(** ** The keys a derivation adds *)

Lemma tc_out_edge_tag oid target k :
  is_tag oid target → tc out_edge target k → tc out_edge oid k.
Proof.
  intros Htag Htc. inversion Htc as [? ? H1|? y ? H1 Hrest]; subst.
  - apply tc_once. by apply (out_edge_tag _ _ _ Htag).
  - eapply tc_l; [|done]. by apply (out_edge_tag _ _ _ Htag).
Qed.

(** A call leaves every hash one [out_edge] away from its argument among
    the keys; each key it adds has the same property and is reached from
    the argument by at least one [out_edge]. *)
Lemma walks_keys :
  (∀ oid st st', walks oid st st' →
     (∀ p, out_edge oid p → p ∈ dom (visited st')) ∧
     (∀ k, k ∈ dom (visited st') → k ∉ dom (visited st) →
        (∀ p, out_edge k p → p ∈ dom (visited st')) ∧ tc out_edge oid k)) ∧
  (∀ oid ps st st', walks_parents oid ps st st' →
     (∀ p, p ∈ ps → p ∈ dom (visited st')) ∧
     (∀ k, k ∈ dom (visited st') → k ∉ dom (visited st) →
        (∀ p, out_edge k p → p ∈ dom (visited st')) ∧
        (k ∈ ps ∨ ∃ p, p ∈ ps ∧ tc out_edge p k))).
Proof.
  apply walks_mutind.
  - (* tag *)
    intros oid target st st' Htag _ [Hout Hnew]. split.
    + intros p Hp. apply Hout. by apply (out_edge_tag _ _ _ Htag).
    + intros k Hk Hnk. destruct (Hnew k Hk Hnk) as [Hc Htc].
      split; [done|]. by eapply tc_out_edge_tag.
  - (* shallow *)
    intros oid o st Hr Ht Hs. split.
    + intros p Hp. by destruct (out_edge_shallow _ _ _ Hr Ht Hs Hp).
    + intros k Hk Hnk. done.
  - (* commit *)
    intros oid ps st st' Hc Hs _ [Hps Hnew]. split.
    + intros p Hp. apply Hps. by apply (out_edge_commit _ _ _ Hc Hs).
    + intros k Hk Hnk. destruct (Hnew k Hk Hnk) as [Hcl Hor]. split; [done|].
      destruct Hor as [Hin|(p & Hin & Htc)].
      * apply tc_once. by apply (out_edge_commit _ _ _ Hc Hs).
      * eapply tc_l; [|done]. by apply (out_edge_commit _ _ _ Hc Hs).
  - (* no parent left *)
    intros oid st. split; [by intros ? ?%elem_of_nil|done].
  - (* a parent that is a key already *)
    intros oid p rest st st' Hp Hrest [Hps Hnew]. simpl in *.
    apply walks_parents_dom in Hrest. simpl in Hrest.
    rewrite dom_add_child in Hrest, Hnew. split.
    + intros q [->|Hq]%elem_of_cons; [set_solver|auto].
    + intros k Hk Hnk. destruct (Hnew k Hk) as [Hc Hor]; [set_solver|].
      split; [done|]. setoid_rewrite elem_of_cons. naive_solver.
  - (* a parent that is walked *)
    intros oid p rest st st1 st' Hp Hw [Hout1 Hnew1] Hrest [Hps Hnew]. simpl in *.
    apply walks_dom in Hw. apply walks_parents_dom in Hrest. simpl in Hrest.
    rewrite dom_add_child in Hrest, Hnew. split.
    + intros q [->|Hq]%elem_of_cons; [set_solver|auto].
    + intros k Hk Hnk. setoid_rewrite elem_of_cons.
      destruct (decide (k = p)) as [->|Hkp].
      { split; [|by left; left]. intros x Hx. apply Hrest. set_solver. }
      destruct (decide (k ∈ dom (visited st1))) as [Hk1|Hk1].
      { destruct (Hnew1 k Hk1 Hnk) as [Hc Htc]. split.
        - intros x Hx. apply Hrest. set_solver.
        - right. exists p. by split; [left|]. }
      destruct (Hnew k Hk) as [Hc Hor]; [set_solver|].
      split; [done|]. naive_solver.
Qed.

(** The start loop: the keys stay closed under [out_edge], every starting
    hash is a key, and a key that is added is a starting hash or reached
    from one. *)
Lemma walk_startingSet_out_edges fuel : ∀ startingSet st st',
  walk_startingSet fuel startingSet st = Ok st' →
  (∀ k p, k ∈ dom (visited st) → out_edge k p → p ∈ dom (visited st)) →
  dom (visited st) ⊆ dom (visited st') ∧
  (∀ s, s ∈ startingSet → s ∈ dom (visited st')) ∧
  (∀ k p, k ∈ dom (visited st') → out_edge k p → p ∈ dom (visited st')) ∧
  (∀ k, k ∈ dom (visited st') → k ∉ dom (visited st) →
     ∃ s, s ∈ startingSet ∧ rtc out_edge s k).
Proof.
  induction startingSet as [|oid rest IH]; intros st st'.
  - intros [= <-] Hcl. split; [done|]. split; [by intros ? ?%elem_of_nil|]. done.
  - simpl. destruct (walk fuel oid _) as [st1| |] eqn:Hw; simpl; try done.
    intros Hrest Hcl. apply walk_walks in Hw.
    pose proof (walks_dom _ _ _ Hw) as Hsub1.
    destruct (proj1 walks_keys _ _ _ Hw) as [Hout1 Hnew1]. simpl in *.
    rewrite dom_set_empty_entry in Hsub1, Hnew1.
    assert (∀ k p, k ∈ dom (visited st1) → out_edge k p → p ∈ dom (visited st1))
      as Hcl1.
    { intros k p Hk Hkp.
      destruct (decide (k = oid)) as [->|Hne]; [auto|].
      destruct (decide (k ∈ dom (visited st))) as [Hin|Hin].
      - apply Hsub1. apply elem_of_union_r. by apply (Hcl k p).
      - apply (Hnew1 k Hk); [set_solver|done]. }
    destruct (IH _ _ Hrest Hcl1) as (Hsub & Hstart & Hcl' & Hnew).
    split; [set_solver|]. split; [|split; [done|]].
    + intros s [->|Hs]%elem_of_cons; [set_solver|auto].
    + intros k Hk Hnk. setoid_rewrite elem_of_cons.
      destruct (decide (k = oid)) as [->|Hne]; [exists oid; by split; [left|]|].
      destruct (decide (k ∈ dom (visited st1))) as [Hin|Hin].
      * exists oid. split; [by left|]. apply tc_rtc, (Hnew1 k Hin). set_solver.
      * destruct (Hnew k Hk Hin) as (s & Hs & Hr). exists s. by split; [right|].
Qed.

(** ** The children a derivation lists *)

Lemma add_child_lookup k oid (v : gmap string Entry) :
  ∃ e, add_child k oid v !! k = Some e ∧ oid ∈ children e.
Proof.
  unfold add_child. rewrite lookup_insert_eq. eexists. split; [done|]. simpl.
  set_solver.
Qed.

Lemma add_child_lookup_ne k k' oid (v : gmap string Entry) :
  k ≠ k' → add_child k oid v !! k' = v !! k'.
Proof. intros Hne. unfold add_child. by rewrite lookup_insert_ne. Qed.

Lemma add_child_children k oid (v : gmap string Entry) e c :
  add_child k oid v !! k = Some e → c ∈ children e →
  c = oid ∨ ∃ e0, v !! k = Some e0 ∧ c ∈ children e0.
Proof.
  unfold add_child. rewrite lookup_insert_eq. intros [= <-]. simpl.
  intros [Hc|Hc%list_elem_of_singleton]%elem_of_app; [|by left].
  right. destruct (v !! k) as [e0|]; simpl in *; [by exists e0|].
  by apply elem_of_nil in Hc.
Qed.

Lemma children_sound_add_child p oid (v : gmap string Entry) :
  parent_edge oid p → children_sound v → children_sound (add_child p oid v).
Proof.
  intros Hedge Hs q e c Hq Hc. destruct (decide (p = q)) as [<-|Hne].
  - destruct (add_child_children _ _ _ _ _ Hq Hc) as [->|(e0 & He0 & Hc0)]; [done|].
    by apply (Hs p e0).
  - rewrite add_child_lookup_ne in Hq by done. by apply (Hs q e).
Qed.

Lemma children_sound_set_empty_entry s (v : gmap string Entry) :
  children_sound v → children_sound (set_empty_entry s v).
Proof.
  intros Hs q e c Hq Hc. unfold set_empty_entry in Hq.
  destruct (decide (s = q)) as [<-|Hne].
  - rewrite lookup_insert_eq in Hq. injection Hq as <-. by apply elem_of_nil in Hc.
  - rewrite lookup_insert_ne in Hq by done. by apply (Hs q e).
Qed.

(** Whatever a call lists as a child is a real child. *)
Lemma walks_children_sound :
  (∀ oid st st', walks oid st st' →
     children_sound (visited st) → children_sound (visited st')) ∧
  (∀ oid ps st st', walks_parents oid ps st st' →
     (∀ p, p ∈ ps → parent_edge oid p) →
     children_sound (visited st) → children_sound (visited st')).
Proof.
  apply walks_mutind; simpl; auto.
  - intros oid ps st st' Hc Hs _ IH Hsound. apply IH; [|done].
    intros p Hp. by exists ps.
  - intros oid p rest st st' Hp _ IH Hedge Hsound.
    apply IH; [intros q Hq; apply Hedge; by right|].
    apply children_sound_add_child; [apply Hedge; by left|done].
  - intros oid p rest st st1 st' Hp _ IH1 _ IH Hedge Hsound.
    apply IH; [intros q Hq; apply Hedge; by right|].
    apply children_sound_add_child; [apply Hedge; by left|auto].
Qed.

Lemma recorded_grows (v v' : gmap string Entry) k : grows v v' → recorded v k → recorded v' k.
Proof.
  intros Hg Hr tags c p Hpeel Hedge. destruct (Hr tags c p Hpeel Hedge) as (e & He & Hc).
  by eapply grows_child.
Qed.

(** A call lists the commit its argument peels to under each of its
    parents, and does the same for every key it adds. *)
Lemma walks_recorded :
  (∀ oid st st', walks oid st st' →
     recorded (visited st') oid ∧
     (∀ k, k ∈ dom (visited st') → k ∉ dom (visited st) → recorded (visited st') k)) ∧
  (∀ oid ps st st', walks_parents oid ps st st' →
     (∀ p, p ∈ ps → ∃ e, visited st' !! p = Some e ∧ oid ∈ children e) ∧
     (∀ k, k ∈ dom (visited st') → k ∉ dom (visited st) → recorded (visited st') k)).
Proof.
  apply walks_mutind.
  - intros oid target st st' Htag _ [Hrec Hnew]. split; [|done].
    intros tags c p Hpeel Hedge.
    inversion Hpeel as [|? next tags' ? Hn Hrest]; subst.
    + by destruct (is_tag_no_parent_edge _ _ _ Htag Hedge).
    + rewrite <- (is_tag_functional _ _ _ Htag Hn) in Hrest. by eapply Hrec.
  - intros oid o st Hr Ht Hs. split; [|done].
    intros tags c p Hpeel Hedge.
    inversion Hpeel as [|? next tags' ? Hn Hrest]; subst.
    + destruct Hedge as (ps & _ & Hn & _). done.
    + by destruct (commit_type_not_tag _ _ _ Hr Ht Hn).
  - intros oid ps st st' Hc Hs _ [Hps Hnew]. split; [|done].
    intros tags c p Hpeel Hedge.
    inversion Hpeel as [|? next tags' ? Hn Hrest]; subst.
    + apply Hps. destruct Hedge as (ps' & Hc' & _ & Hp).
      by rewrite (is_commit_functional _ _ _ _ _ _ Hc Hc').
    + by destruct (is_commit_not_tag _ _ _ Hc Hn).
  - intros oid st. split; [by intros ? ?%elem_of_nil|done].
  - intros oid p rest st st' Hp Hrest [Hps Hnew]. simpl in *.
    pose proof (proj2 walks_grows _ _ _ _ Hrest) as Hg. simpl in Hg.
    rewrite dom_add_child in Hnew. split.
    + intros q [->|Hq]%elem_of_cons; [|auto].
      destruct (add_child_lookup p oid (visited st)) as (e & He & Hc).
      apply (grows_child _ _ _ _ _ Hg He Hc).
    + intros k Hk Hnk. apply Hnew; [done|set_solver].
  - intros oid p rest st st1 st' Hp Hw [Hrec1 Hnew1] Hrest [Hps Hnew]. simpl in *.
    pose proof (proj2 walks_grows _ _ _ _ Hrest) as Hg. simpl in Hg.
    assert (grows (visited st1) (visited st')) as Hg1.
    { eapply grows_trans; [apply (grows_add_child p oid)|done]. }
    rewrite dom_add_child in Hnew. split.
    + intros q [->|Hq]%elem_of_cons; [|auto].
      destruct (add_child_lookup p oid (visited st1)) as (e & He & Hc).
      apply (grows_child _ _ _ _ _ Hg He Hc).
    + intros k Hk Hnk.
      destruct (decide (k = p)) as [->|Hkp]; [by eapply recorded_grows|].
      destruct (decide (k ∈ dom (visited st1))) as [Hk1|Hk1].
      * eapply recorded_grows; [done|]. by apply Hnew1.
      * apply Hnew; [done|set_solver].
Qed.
__________
(ASSIGNMENT):
All lines containing "every" in the material above should appear in your reply, copied exactly.

(SOLUTION):
(** A call leaves every hash one [out_edge] away from its argument among
(** The start loop: the keys stay closed under [out_edge], every starting
    parents, and does the same for every key it adds. *)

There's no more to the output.